▶ [PROMPT]: Search the data for the string "size", and report each line where it is found.

▶ [EXTRACTED DATA]:
(** * quicker: frame parser, transport parameters, congestion control

    A shallow embedding of the parts of the quicker QUIC endpoint that its
    design document makes claims about:

    - [utilities/parsers/frame.parser.ts]   (module [FrameParser]),
    - [crypto/transport.parameters.ts]      (module [TransportParams]),
    - [congestion-control/congestion.control.ts] (module [Congestion]),
    - the error branch of [Server.onMessage] in [quicker/server.ts]
      (module [Server]),
    - [utilities/parsers/packet.parser.ts]  (module [PacketParser]).

    JavaScript numbers that hold offsets and lengths are integers here ([Z]),
    and so are [Bignum] values, whose [toNumber()] is taken to be exact, as
    it is for values below [2 ^ 53]; a [Buffer] is a list of bytes; a
    thrown exception is the [Throw] constructor of [result]. *)

From Stdlib Require Import ZArith List Bool Lia Strings.Byte QArith Qround.
Import ListNotations.
Open Scope Z_scope.

(** ** Exceptions and results *)

(** The exceptions the modelled code can raise: the QUIC connection errors
    it constructs ([QuicError] with a code of [ConnectionErrorCodes]) and
    the [RangeError] Node raises for an out-of-range buffer access or
    allocation, and the [TypeError] of a method call on [undefined]. *)
Inductive Error : Type :=
| FRAME_ENCODING_ERROR
| TRANSPORT_PARAMETER_ERROR
| VERSION_NEGOTIATION_ERROR
| PROTOCOL_VIOLATION
| IGNORE_PACKET_ERROR
| RangeError
| TypeError.

Inductive result (A : Type) : Type :=
| Ok (a : A)
| Throw (e : Error).
Arguments Ok {A} a.
Arguments Throw {A} e.

Definition bind {A B : Type} (r : result A) (k : A -> result B) : result B :=
  match r with
  | Ok a => k a
  | Throw e => Throw e
  end.

Notation "x <- c1 ;; c2" := (bind c1 (fun x => c2))
  (at level 61, c1 at next level, right associativity).
Notation "' pat <- c1 ;; c2" := (bind c1 (fun x => match x with pat => c2 end))
  (at level 61, pat pattern, c1 at next level, right associativity).

(** ** Node buffers *)

Module Buffer.

Definition t : Type := list byte.

Definition byteLength (b : t) : Z := Z.of_nat (length b).

Definition byte_val (b : byte) : Z := Z.of_N (Byte.to_N b).

(** [buffer.readUInt8(offset)]: a [RangeError] outside the buffer. *)
Definition readUInt8 (b : t) (offset : Z) : result Z :=
  if offset <? 0 then Throw RangeError
  else match nth_error b (Z.to_nat offset) with
       | Some x => Ok (byte_val x)
       | None => Throw RangeError
       end.

(** Big-endian accumulation of [n] bytes from [offset] on, on top of the
    value [acc] read so far. *)
Fixpoint readBE (n : nat) (b : t) (offset : Z) (acc : Z) : result Z :=
  match n with
  | O => Ok acc
  | S n' =>
      x <- readUInt8 b offset ;;
      readBE n' b (offset + 1) (acc * 256 + x)
  end.

(** [buffer.readUIntBE(offset, byteLength)]. *)
Definition readUIntBE (b : t) (offset : Z) (len : Z) : result Z :=
  readBE (Z.to_nat len) b offset 0.

(** [buffer.readUInt16BE(offset)]. *)
Definition readUInt16BE (b : t) (offset : Z) : result Z :=
  readBE 2 b offset 0.

(** Largest length [Buffer.alloc] accepts: Node's [kMaxLength] up to
    version 13, [2 ^ 31 - 1]; later versions accept longer buffers. *)
Definition kMaxLength : Z := 2147483647.

(** [Buffer.alloc(size)]: zero-filled. *)
Definition alloc (size : Z) : result t :=
  if (size <? 0) || (kMaxLength <? size) then Throw RangeError
  else Ok (repeat x00 (Z.to_nat size)).

(** The bytes of [b] at offsets [start, end_), both clamped to the
    buffer; empty when [end_ <= start]. *)
Definition slice (b : t) (start end_ : Z) : t :=
  let s := Z.max 0 start in
  let e := Z.min end_ (byteLength b) in
  firstn (Z.to_nat (e - s)) (skipn (Z.to_nat s) b).

(** [source.copy(target, 0, sourceStart, sourceEnd)] on a freshly
    allocated [target], for a [sourceStart] of at least 0: the copied
    bytes followed by the zeroes left of the allocation.  Nothing is
    copied into an empty target or from an empty range; otherwise a
    [sourceStart] beyond the source is a [RangeError]. *)
Definition copy (source target : t) (sourceStart sourceEnd : Z) : result t :=
  if (byteLength target <=? 0) || (sourceEnd <=? sourceStart) then Ok target
  else if byteLength source <? sourceStart then Throw RangeError
  else
    let got := firstn (length target) (slice source sourceStart sourceEnd) in
    Ok (got ++ skipn (length got) target).

(** [var b = Buffer.alloc(n); source.copy(b, 0, start, start + n)]. *)
Definition allocCopy (source : t) (start n : Z) : result t :=
  target <- alloc n ;;
  copy source target start (start + n).

(** [buffer.toString('utf8', start, end)].  The phrase is kept as its
    UTF-8 bytes, which are the string for bytes that are valid UTF-8. *)
Definition toString (b : t) (start end_ : Z) : t := slice b start end_.

(** The byte of value [z], for [0 <= z < 256]. *)
Definition byte_of (z : Z) : byte :=
  match Byte.of_N (Z.to_N z) with
  | Some b => b
  | None => x00
  end.

(** The two bytes [writeUInt16BE(n)] writes. *)
Definition uint16BE (n : Z) : t := [byte_of (n / 256); byte_of (n mod 256)].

▶ [ANSWER SECTION]:
(** [Buffer.alloc(size)]: zero-filled. *)
Definition alloc (size : Z) : result t :=
  if (size <? 0) || (kMaxLength <? size) then Throw RangeError
  else Ok (repeat x00 (Z.to_nat size)).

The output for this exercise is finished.